A second panel of lawmakers — the House Judiciary Committee — announced Thursday it would begin its own sweeping effort to crack down on big tech. Lawmakers said they would start legislative hearings next week to explore the extent to which Silicon Valley relies on its social networks, app stores and other services as chokepoints against competitors.

“For too long, the dominance of a handful of gatekeepers online has wreaked havoc on competition, suppressed innovation, and weakened entrepreneurship,” said Rep. David N. Cicilline (D-R.I.), the leader of the House’s top antitrust panel, pledging that he would push to update federal law.

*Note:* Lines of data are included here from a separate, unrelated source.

(** The attributes of an encoder built by [__init__] that are copied or
    averaged from its arguments. *)
Lemma make_encoder_fields rows db cb lb ib fb enc :
  make_encoder rows db cb lb ib fb = Some enc ->
  demand_bins enc = db /\ competitor_bins enc = cb /\ lag_bins enc = lb
  /\ inventory_bins enc = ib /\ forecast_bins enc = fb
  /\ length (demand_thresholds enc) = (db - 1)%nat
  /\ length (comp_thresholds enc) = (cb - 1)%nat
  /\ length (lag_thresholds enc) = (lb - 1)%nat
  /\ (has_extended_state enc = true ->
      length (inventory_thresholds enc) = (ib - 1)%nat
      /\ length (forecast_thresholds enc) = (fb - 1)%nat)
  /\ base_price enc = mean (map unit_price rows)
  /\ base_qty enc = mean (map qty rows).
Proof.
  intros H. unfold make_encoder in H. cbv zeta in H.
  repeat (match type of H with
          | context [match ?x with Some _ => _ | None => _ end] =>
            let E := fresh "E" in destruct x eqn:E; [|discriminate H]
          end).
  injection H as <-. simpl.
  repeat split; try reflexivity;
    try (eapply quantile_bins_length; eassumption);
    match goal with Hx : _ && _ = true |- _ =>
      rewrite Hx in *; eapply quantile_bins_length; eassumption end.
Qed.

Lemma sum_list_bounds (l : list R) (a b : R) :
  Forall (fun x => a <= x <= b) l ->
  INR (length l) * a <= sum_list l <= INR (length l) * b.
Proof.
  unfold sum_list. induction 1 as [|x t Hx _ IH]; cbn [length fold_right]; [simpl; lra|].
  rewrite S_INR. lra.
Qed.

Lemma mean_bounds (l : list R) (a b : R) :
  min_max l = Some (a, b) -> a <= mean l <= b.
Proof.
  intros H.
  assert (Hne : l <> []) by (intros ->; discriminate H).
  assert (Hf : Forall (fun x => a <= x <= b) l)
    by (apply Forall_forall; intros x Hx; exact (EncoderFacts.min_max_bounds l a b x H Hx)).
  pose proof (sum_list_bounds l a b Hf) as [H1 H2].
  assert (Hn : 0 < INR (length l))
    by (apply lt_0_INR; destruct l; [congruence|simpl; lia]).
  unfold mean. split.
  - apply (Rmult_le_reg_r (INR (length l))); [exact Hn|].
    unfold Rdiv. rewrite Rmult_assoc, Rinv_l by lra. lra.
  - apply (Rmult_le_reg_r (INR (length l))); [exact Hn|].
    unfold Rdiv. rewrite Rmult_assoc, Rinv_l by lra. lra.
Qed.

(** The reference price and quantity of an encoder (the means) lie within
    the min-max ranges used to normalise prices and quantities. *)
Theorem make_encoder_base_in_range rows db cb lb ib fb enc :
  make_encoder rows db cb lb ib fb = Some enc ->
  price_min enc <= base_price enc <= price_max enc
  /\ qty_min enc <= base_qty enc <= qty_max enc.
Proof.
  intros H.
  destruct (EncoderFacts.make_encoder_ranges rows db cb lb ib fb enc H) as [Hq [Hp _]].
  destruct (make_encoder_fields rows db cb lb ib fb enc H)
    as [_ [_ [_ [_ [_ [_ [_ [_ [_ [Hbp Hbq]]]]]]]]]].
  rewrite Hbp, Hbq. split; apply mean_bounds; assumption.
Qed.
(** ** The empty batch *)

(** With no decided winner the win distribution has one zero entry per
    player. *)
Lemma win_distribution_no_winner (num_players : Z) :
  PyDict.keys (_calculate_win_distribution [] num_players) = range num_players
  /\ Forall (fun p => p = 0%Q) (PyDict.values (_calculate_win_distribution [] num_players)).
Proof.
  unfold _calculate_win_distribution.
  rewrite comprehension_NoDup
    by (rewrite map_id; apply NoDup_ListNoDup, List.seq_NoDup).
  unfold PyDict.keys, PyDict.values. rewrite !map_map. cbn [fst snd].
  split; [apply map_id|].
  apply Forall_forall. intros q Hq. apply list_elem_of_In, in_map_iff in Hq.
  destruct Hq as (x & <- & _). reflexivity.
Qed.

(** C4: for every player count the analysis of an empty batch is the fixed
    report of [_empty_analysis]: fairness 0 and the grade ["N/A"], which is
    none of the five letter grades, but a win distribution with no entry at
    all; for two players the specification asks for the entries
    [0: 0.0, 1: 0.0] that [_calculate_win_distribution] gives when no game
    had a winner. *)
Theorem analyze_empty_batch_has_no_distribution :
  (forall (np_sqrt : Q -> Q) (num_players : Z),
     exists report,
       analyze_game_results np_sqrt [] num_players = Some report
       /\ fairness_score report = 0%Q
       /\ balance_grade report = "N/A"
       /\ (balance_grade report ∉ letter_grades)
       /\ win_distribution report = [])
  /\ _calculate_win_distribution [] 2 = [(0%nat, 0%Q); (1%nat, 0%Q)].
Proof.
  split; [|reflexivity].
  intros np_sqrt num_players. exists _empty_analysis.
  repeat split; try reflexivity.
  simpl. intros Hin.
  repeat (apply elem_of_cons in Hin; destruct Hin as [Hin|Hin]; [discriminate Hin|]).
  inversion Hin.
Qed.

(** ** The resource-collection scenario *)

(** C6: with target 30 and collection rate 3 the single player who always
    collects wins with 30 resources, that is on the tenth turn, and the
    returned result reports [turns = 9], the zero-based index of that turn,
    where the specification says the turn count is 10. *)
Theorem simulate_collect_reports_turn_9 :
  forall (training : bool) (r : Rng),
    (fun out => fst (fst out)) <$> simulate_game resource_config training ∅ [collector] r
    = Some {| res_winner := Some 0%nat; res_turns := 9;
              res_final_scores := [(0%nat, VInt 30)];
              res_final_resources := [(0%nat, VInt 30)] |}.
Proof. intros [] r; vm_compute; reflexivity. Qed.

(** ** Initialization *)

(** [np.zeros] accepts a dimension that is not negative and keeps the
    array within [np_max_size]. *)
Lemma initialize_board_Some cfg :
  (if decide (sim_genre cfg = "racing")
   then 0 <= config_track_length cfg /\ 8 * config_track_length cfg <= np_max_size
   else 0 <= sim_board_size cfg
        /\ 8 * (sim_board_size cfg * sim_board_size cfg) <= np_max_size) ->
  is_Some (_initialize_board cfg).
Proof.
  unfold _initialize_board. intros Hdim.
  destruct (decide (sim_genre cfg = "racing"));
    rewrite decide_True by exact Hdim; eexists; reflexivity.
Qed.

(** The three dicts allocated by [initialize_game_state]. *)
Lemma initialize_game_state_dicts cfg (h h' : heap) state :
  initialize_game_state cfg h = Some (h', state) ->
  h' !! player_positions state
    = Some (PyDict.comprehension id (initial_position cfg) (players cfg))
  /\ h' !! player_resources state
    = Some (PyDict.comprehension id (fun _ => VInt 0) (players cfg))
  /\ h' !! player_scores state
    = Some (PyDict.comprehension id (fun _ => VInt 0) (players cfg)).
Proof.
  unfold initialize_game_state, fresh_loc. intros Hinit.
  destruct (_initialize_board cfg) as [b|]; [|discriminate].
  cbn [mbind option_bind] in Hinit. injection Hinit as <- <-.
  cbn [player_positions player_resources player_scores].
  set (pos := PyDict.comprehension id (initial_position cfg) (players cfg)).
  set (zero := PyDict.comprehension id (fun _ => VInt 0) (players cfg)).
  set (lp := fresh (dom h)).
  set (h1 := <[lp := pos]> h).
  set (lr := fresh (dom h1)).
  set (h2 := <[lr := zero]> h1).
  set (ls := fresh (dom h2)).
  assert (Hlr : lr <> lp).
  { intros Heq. apply (is_fresh (dom h1)). fold lr. rewrite Heq.
    unfold h1. rewrite dom_insert_L. set_solver. }
  assert (Hls : ls <> lp /\ ls <> lr).
  { split; intros Heq; apply (is_fresh (dom h2)); fold ls; rewrite Heq;
      unfold h2, h1; rewrite !dom_insert_L; set_solver. }
  destruct Hls as [Hlsp Hlsr].
  split; [|split].
  - rewrite lookup_insert_ne by exact Hlsp.
    unfold h2. rewrite lookup_insert_ne by exact Hlr.
    unfold h1. apply lookup_insert_eq.
  - rewrite lookup_insert_ne by exact Hlsr.
    unfold h2. apply lookup_insert_eq.
  - apply lookup_insert_eq.
Qed.

Lemma elem_of_players cfg (p : nat) :
  p ∈ players cfg <-> (p < Z.to_nat (sim_num_players cfg))%nat.
Proof.
  unfold players. rewrite list_elem_of_In, in_seq. lia.
Qed.

(** C5, counterexample: in the all-defaults configuration (strategy, two
    players, one piece per player, 8x8 board) player 1 starts on (0, 0), not
    on the corner (0, 7) that cycling by player id gives. *)
Lemma positions_by_genre_fails_for_single_piece :
  ~ positions_by_genre empty_config.
Proof.
  unfold positions_by_genre. intros Hall.
  specialize (Hall _ _ initial_game 1%nat).
  assert (Hin : 1%nat ∈ players empty_config) by (apply elem_of_players; vm_compute; lia).
  specialize (Hall Hin). vm_compute in Hall. discriminate Hall.
Qed.

(** C5, amended: for one piece per player or a genre other than racing,
    whenever [_initialize_board] returns a board, initialization returns a
    state, and in it the starting position is selected by
    [pieces_per_player].  With one piece per player it is the scalar 0 in a
    racing game and (0, 0) in every other genre, for every player; with
    several pieces (then in a genre other than racing) it is the corner
    [corners[id mod 4]] of the board.  Resources and scores start at 0. *)
Theorem initialize_game_state_positions cfg (h : heap) (p : nat) :
  default 1 (cfg_pieces_per_player cfg) = 1 \/ sim_genre cfg <> "racing" ->
  is_Some (_initialize_board cfg) ->
  (p < Z.to_nat (sim_num_players cfg))%nat ->
  let size := sim_board_size cfg in
  exists h' state,
    initialize_game_state cfg h = Some (h', state)
    /\ read h' (player_positions state) p
       = Some (if decide (default 1 (cfg_pieces_per_player cfg) = 1) then
                 if decide (sim_genre cfg = "racing") then VInt 0 else VTuple 0 0
               else
                 match (p mod 4)%nat with
                 | 0%nat => VTuple 0 0
                 | 1%nat => VTuple 0 (size - 1)
                 | 2%nat => VTuple (size - 1) 0
                 | _ => VTuple (size - 1) (size - 1)
                 end)
    /\ read h' (player_resources state) p = Some (VInt 0)
    /\ read h' (player_scores state) p = Some (VInt 0).
Proof.
  intros Hdomain Hboard Hp size.
  assert (Hsome : is_Some (initialize_game_state cfg h)).
  { unfold initialize_game_state.
    destruct Hboard as [b ->]. eexists. reflexivity. }
  destruct Hsome as [[h' state] Hinit]. exists h', state.
  split; [exact Hinit|].
  destruct (initialize_game_state_dicts cfg h h' state Hinit) as (Hpos & Hres & Hsc).
  apply elem_of_players in Hp.
  unfold read. rewrite Hpos, Hres, Hsc. cbn [mbind option_bind].
  rewrite !get_comprehension_id.
  destruct (decide (p ∈ players cfg)) as [_|Hn]; [|contradiction].
  split; [|split; reflexivity].
  f_equal. unfold initial_position.
  destruct (decide (default 1 (cfg_pieces_per_player cfg) = 1)) as [H1|H1].
  - destruct (decide (sim_genre cfg = "racing")) as [Hg|Hg].
    + rewrite decide_False by (intros Hn; exact (Hn Hg)). reflexivity.
    + rewrite decide_True by exact Hg. reflexivity.
  - destruct Hdomain as [Hone|Hgenre]; [contradiction|].
    unfold _get_starting_position, corners. fold size.
    cbn [length].
    assert (Hlt : (p mod 4 < 4)%nat) by (apply Nat.mod_upper_bound; lia).
    revert Hlt. generalize (p mod 4)%nat. intros m Hlt.
    destruct m as [|[|[|[|n]]]]; try reflexivity. lia.
Qed.

Lemma initialize_game_state_positions_witness :
  (default 1 (cfg_pieces_per_player territory_config) = 1
   \/ sim_genre territory_config <> "racing")
  /\ is_Some (_initialize_board territory_config)
  /\ (2 < Z.to_nat (sim_num_players territory_config))%nat
  /\ exists h' state,
       initialize_game_state territory_config ∅ = Some (h', state)
       /\ read h' (player_positions state) 2%nat = Some (VTuple 5 0)
       /\ read h' (player_resources state) 2%nat = Some (VInt 0)
       /\ read h' (player_scores state) 2%nat = Some (VInt 0).
Proof.
  assert (Hdomain : default 1 (cfg_pieces_per_player territory_config) = 1
                    \/ sim_genre territory_config <> "racing")
    by (right; discriminate).
  assert (Hboard : is_Some (_initialize_board territory_config))
    by (exists (Grid 6); reflexivity).
  assert (Hp : (2 < Z.to_nat (sim_num_players territory_config))%nat)
    by (vm_compute; lia).
  split; [exact Hdomain|]. split; [exact Hboard|]. split; [exact Hp|].
  exact (initialize_game_state_positions territory_config ∅ 2%nat Hdomain Hboard Hp).
Defined.

(** ** Epsilon decay *)

Lemma Qpower_succ_nat (r : Q) (k : nat) :
  (r ^ Z.of_nat (S k) == r * r ^ Z.of_nat k)%Q.
Proof.
  rewrite Nat2Z.inj_succ. unfold Z.succ. rewrite Z.add_comm.
  rewrite Qpower_plus' by lia. rewrite Qpower_1_r. reflexivity.
Qed.

Lemma epsilon_decay_steps_succ k r m a :
  epsilon (decay_steps (S k) r m a) = Qmax m (epsilon (decay_steps k r m a) * r)%Q.
Proof. reflexivity. Qed.

(** C8, counterexample: the closed form [max(m, e0 * r^k)] fails for zero
    steps (the floor has not been applied yet), for a rate above 1, for a
    negative rate and for a negative floor. *)
Lemma decay_closed_form_counterexamples :
  let start e0 := with_epsilon e0 (new_player 0) in
  ~ (epsilon (decay_steps 0 (995 # 1000) (1 # 100) (start 0))
     == Qmax (1 # 100) (0 * (995 # 1000) ^ Z.of_nat 0))%Q
  /\ ~ (epsilon (decay_steps 2 2 1 (start 0)) == Qmax 1 (0 * 2 ^ Z.of_nat 2))%Q
  /\ ~ (epsilon (decay_steps 2 (-1) 0 (start 1)) == Qmax 0 (1 * (-1) ^ Z.of_nat 2))%Q
  /\ ~ (epsilon (decay_steps 2 (1 # 2) (-1) (start (-4)))
        == Qmax (-1) (-4 * (1 # 2) ^ Z.of_nat 2))%Q.
Proof.
  repeat split; vm_compute; discriminate.
Qed.

(** C8, amended: for a decay rate in [[0, 1]], a non-negative floor and at
    least one step, [k] decay steps from [e0] give [max(m, e0 * r^k)]; zero
    steps leave epsilon as it is. *)
Theorem decay_epsilon_closed_form (a : QLearningPlayer) (r m : Q) (k : nat) :
  (0 <= r)%Q -> (r <= 1)%Q -> (0 <= m)%Q ->
  epsilon (decay_steps 0 r m a) = epsilon a
  /\ ((1 <= k)%nat ->
      (epsilon (decay_steps k r m a) == Qmax m (epsilon a * r ^ Z.of_nat k))%Q).
Proof.
  intros Hr0 Hr1 Hm. split; [reflexivity|].
  intros Hk. induction k as [|k IH]; [lia|].
  rewrite epsilon_decay_steps_succ.
  destruct k as [|k].
  - change (epsilon (decay_steps 0 r m a)) with (epsilon a).
    rewrite Qpower_succ_nat. change (Z.of_nat 0) with 0%Z.
    change (r ^ 0)%Q with 1%Q. rewrite Qmult_1_r. reflexivity.
  - specialize (IH ltac:(lia)).
    set (e := epsilon (decay_steps (S k) r m a)) in *.
    rewrite (Qpower_succ_nat r (S k)).
    set (p := (r ^ Z.of_nat (S k))%Q) in *.
    assert (Hp : (0 <= p)%Q) by (apply Qpower_0_le, Hr0).
    set (e0 := epsilon a) in *.
    destruct (Q.max_spec m (e0 * p)) as [[H1 E1]|[H1 E1]];
      rewrite E1 in IH; clear E1;
      destruct (Q.max_spec m (e * r)) as [[H2 E2]|[H2 E2]]; rewrite E2; clear E2;
      destruct (Q.max_spec m (e0 * (r * p))) as [[H3 E3]|[H3 E3]]; rewrite E3; clear E3;
      rewrite IH in *; try reflexivity; try nra.
Qed.

Lemma decay_epsilon_closed_form_witness :
  (0 <= 995 # 1000)%Q /\ (995 # 1000 <= 1)%Q /\ (0 <= 1 # 100)%Q /\ (1 <= 3)%nat
  /\ (epsilon (decay_steps 3 (995 # 1000) (1 # 100) (new_player 0))
      == Qmax (1 # 100) ((2 # 10) * (995 # 1000) ^ Z.of_nat 3))%Q.
Proof.
  assert (H0 : (0 <= 995 # 1000)%Q) by (vm_compute; discriminate).
  assert (H1 : (995 # 1000 <= 1)%Q) by (vm_compute; discriminate).
  assert (H2 : (0 <= 1 # 100)%Q) by (vm_compute; discriminate).
  assert (H3 : (1 <= 3)%nat) by lia.
  split; [exact H0|]. split; [exact H1|]. split; [exact H2|]. split; [exact H3|].
  exact (proj2 (decay_epsilon_closed_form (new_player 0) _ _ 3 H0 H1 H2) H3).
Defined.

(** ** Win distribution and fairness *)

Section Fairness.
Local Open Scope Q_scope.

Lemma comprehension_id_NoDup {V : Type} (vf : nat -> V) (l : list nat) :
  NoDup l -> PyDict.comprehension id vf l = map (fun x => (x, vf x)) l.
Proof. intros Hnd. apply comprehension_NoDup. rewrite map_id. exact Hnd. Qed.

Lemma NoDup_range (n : Z) : NoDup (range n).
Proof. apply NoDup_ListNoDup, List.seq_NoDup. Qed.

(** [Counter] counts occurrences. *)
Lemma Counter_get (l : list nat) (p : nat) :
  default 0%Z (PyDict.get p (Counter l)) = Z.of_nat (count_occ Nat.eq_dec l p).
Proof.
  unfold Counter.
  assert (Hgen : forall (l : list nat) (d : dict nat Z),
             default 0%Z (PyDict.get p
               (fold_left (fun d x => PyDict.set x (default 0 (PyDict.get x d) + 1)%Z d) l d))
             = (default 0%Z (PyDict.get p d) + Z.of_nat (count_occ Nat.eq_dec l p))%Z).
  { clear l. induction l as [|x l IH]; intros d; cbn [fold_left count_occ].
    - lia.
    - rewrite IH, get_set. destruct (Nat.eq_dec x p) as [->|Hne].
      + rewrite decide_True by reflexivity. simpl. lia.
      + rewrite decide_False by exact Hne. reflexivity. }
  rewrite Hgen. reflexivity.
Qed.
(** * L.I.A.R: the excuse scorer, the fallback selector and the routes of
      [app.py] that persist excuses, proof documents and speech

    The development follows [app.py]:
    - [PyStr]: the operations of Python's [str] that the program uses
      ([split], [lower], [strip], the [in] operator);
    - [Scorer]: [ExcuseGenerator.calculate_believability];
    - [Py]: a state and exception monad over the world the program runs in
      (the random generator, the text-generation service, the database,
      the files, a call log);
    - [ExcuseGenerator]: [get_fallback_excuse] and [generate_excuse];
    - [generate_excuse] and [generate_proof]: the handlers of
      [/api/generate-excuse] and [/api/generate-proof] over a relational
      store with the constraints that the models of [app.py] declare;
    - [voice_excuse]: the handler of [/api/voice-excuse] over a speech
      backend that delivers or raises;
    - the proof renderers as far as the routes see them (the path
      returned, the file left), the word-wrap loop of the email body and
      the description line of the receipt.
    What the program prints is left out, and so are the rest of what the
    renderers draw and [/api/excuse-history], whose pagination is the
    store library's.

    Numbers.  A Python [int] is a [Z].  A Python [float] is a rational [Q]:
    every constant of the scorer (5.0, 1.5, 1.0, 0.5, 2.0, 10.0) is a
    multiple of one half and every intermediate value is below 16, so
    binary64 arithmetic is exact on them; [Binary64] is the scorer on
    primitive floats, and [calculate_believability_binary64] is the
    agreement.  The jitter of the fallback score is kept as an exact
    rational.

    Strings.  A Python [str] is the sequence of its code points; the model
    covers code points below 256, one [ascii] each. *)

From Stdlib Require Import QArith Qminmax Lqa.
From Stdlib Require Floats.PrimFloat Uint63.
From stdpp Require Import gmap strings list pretty.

The antitrust scrutiny comes after lawmakers in October concluded a 16-month investigation into the tech industry, which found Amazon, Apple, Facebook and Google engaged in anticompetitive, monopoly-style tactics to maintain their dominance in e-commerce, smartphones, social networking and search. Lawmakers also found that federal antitrust watchdogs had failed to police these abuses fully, prompting bipartisan calls for reform.

“This series of important hearings will be an important step in producing legislative reforms that will restore and revive a fair and open economy that works for all Americans,” Rep. Jerrold Nadler (D-N.Y.), the chairman of the Judiciary Committee, said in a statement.

The new House hearings illustrate the ever-toughening political climate that faces Silicon Valley, as policymakers throughout Washington seek to turn their years of sharp statements and public rebukes into policy that clamps down on the industry’s most controversial practices. Many longtime critics of the tech industry have grown more emboldened after social media helped fuel the deadly riot at the U.S. Capitol last month, illustrating to some Democrats the urgent need for reforms.

Already, lawmakers have unveiled a flurry of new efforts targeting the tech industry. Sen. Amy Klobuchar (D-Minn.), who leads her chamber’s top antitrust panel, unveiled her own sweeping reforms to antitrust laws last year. Other Democrats and Republicans have promised to introduce a bevy of new bills to crack down on the tech industry’s data-collection practices and hold social media sites more accountable for allowing harmful posts, photos and videos to spread virally online.